▶ Problem statement:
The response must contain every record, repeated exactly.

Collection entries
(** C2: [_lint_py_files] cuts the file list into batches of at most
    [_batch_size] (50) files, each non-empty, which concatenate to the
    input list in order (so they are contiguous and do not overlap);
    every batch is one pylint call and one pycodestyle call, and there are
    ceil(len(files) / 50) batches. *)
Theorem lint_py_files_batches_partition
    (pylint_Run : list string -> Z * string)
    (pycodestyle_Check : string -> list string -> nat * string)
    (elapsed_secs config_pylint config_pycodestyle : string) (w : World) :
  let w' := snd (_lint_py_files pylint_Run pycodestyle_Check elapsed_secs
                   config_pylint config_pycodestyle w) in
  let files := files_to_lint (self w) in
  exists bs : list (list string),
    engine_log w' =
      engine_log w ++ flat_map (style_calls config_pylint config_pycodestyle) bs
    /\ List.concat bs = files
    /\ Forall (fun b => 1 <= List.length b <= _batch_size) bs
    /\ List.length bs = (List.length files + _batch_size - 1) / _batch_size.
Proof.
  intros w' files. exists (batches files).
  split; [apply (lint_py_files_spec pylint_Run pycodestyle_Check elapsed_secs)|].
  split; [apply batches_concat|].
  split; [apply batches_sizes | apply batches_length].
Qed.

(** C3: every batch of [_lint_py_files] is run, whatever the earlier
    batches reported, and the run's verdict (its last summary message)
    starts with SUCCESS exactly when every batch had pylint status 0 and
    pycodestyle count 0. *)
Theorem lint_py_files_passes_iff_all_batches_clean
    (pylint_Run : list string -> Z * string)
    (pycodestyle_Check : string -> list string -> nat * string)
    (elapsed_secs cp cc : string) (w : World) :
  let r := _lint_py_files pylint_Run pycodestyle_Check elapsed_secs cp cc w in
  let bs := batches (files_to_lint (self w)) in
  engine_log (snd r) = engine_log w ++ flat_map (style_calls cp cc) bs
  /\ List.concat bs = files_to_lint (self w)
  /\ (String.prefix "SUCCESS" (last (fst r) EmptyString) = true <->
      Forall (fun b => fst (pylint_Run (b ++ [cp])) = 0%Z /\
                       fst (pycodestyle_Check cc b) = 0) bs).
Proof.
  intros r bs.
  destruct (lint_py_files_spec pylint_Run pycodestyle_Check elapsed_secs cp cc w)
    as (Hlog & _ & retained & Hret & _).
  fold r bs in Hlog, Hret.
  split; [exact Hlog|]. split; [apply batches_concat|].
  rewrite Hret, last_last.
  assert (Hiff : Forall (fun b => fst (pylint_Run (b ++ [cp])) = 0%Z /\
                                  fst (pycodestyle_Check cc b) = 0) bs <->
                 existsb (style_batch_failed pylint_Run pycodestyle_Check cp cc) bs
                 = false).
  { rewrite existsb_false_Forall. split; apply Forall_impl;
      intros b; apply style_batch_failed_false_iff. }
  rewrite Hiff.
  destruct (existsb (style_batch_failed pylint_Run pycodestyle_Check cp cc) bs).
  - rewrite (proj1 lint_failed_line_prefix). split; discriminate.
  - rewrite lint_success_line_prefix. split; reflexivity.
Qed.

▶ Problem solution:
(** C2: [_lint_py_files] cuts the file list into batches of at most
    [_batch_size] (50) files, each non-empty, which concatenate to the
    input list in order (so they are contiguous and do not overlap);
    every batch is one pylint call and one pycodestyle call, and there are
    ceil(len(files) / 50) batches. *)
Theorem lint_py_files_batches_partition
    (pylint_Run : list string -> Z * string)
    (pycodestyle_Check : string -> list string -> nat * string)
    (elapsed_secs config_pylint config_pycodestyle : string) (w : World) :
  let w' := snd (_lint_py_files pylint_Run pycodestyle_Check elapsed_secs
                   config_pylint config_pycodestyle w) in
  let files := files_to_lint (self w) in
  exists bs : list (list string),
    engine_log w' =
      engine_log w ++ flat_map (style_calls config_pylint config_pycodestyle) bs
    /\ List.concat bs = files
    /\ Forall (fun b => 1 <= List.length b <= _batch_size) bs
    /\ List.length bs = (List.length files + _batch_size - 1) / _batch_size.
Proof.
  intros w' files. exists (batches files).
  split; [apply (lint_py_files_spec pylint_Run pycodestyle_Check elapsed_secs)|].
  split; [apply batches_concat|].
  split; [apply batches_sizes | apply batches_length].
Qed.

(** C3: every batch of [_lint_py_files] is run, whatever the earlier
    batches reported, and the run's verdict (its last summary message)
    starts with SUCCESS exactly when every batch had pylint status 0 and
    pycodestyle count 0. *)
Theorem lint_py_files_passes_iff_all_batches_clean
    (pylint_Run : list string -> Z * string)
    (pycodestyle_Check : string -> list string -> nat * string)
    (elapsed_secs cp cc : string) (w : World) :
  let r := _lint_py_files pylint_Run pycodestyle_Check elapsed_secs cp cc w in
  let bs := batches (files_to_lint (self w)) in
  engine_log (snd r) = engine_log w ++ flat_map (style_calls cp cc) bs
  /\ List.concat bs = files_to_lint (self w)
  /\ (String.prefix "SUCCESS" (last (fst r) EmptyString) = true <->
      Forall (fun b => fst (pylint_Run (b ++ [cp])) = 0%Z /\
                       fst (pycodestyle_Check cc b) = 0) bs).
Proof.
  intros r bs.
  destruct (lint_py_files_spec pylint_Run pycodestyle_Check elapsed_secs cp cc w)
    as (Hlog & _ & retained & Hret & _).
  fold r bs in Hlog, Hret.
  split; [exact Hlog|]. split; [apply batches_concat|].
  rewrite Hret, last_last.
  assert (Hiff : Forall (fun b => fst (pylint_Run (b ++ [cp])) = 0%Z /\
                                  fst (pycodestyle_Check cc b) = 0) bs <->
                 existsb (style_batch_failed pylint_Run pycodestyle_Check cp cc) bs
                 = false).
  { rewrite existsb_false_Forall. split; apply Forall_impl;
      intros b; apply style_batch_failed_false_iff. }
  rewrite Hiff.
  destruct (existsb (style_batch_failed pylint_Run pycodestyle_Check cp cc) bs).
  - rewrite (proj1 lint_failed_line_prefix). split; discriminate.
  - rewrite lint_success_line_prefix. split; reflexivity.
Qed.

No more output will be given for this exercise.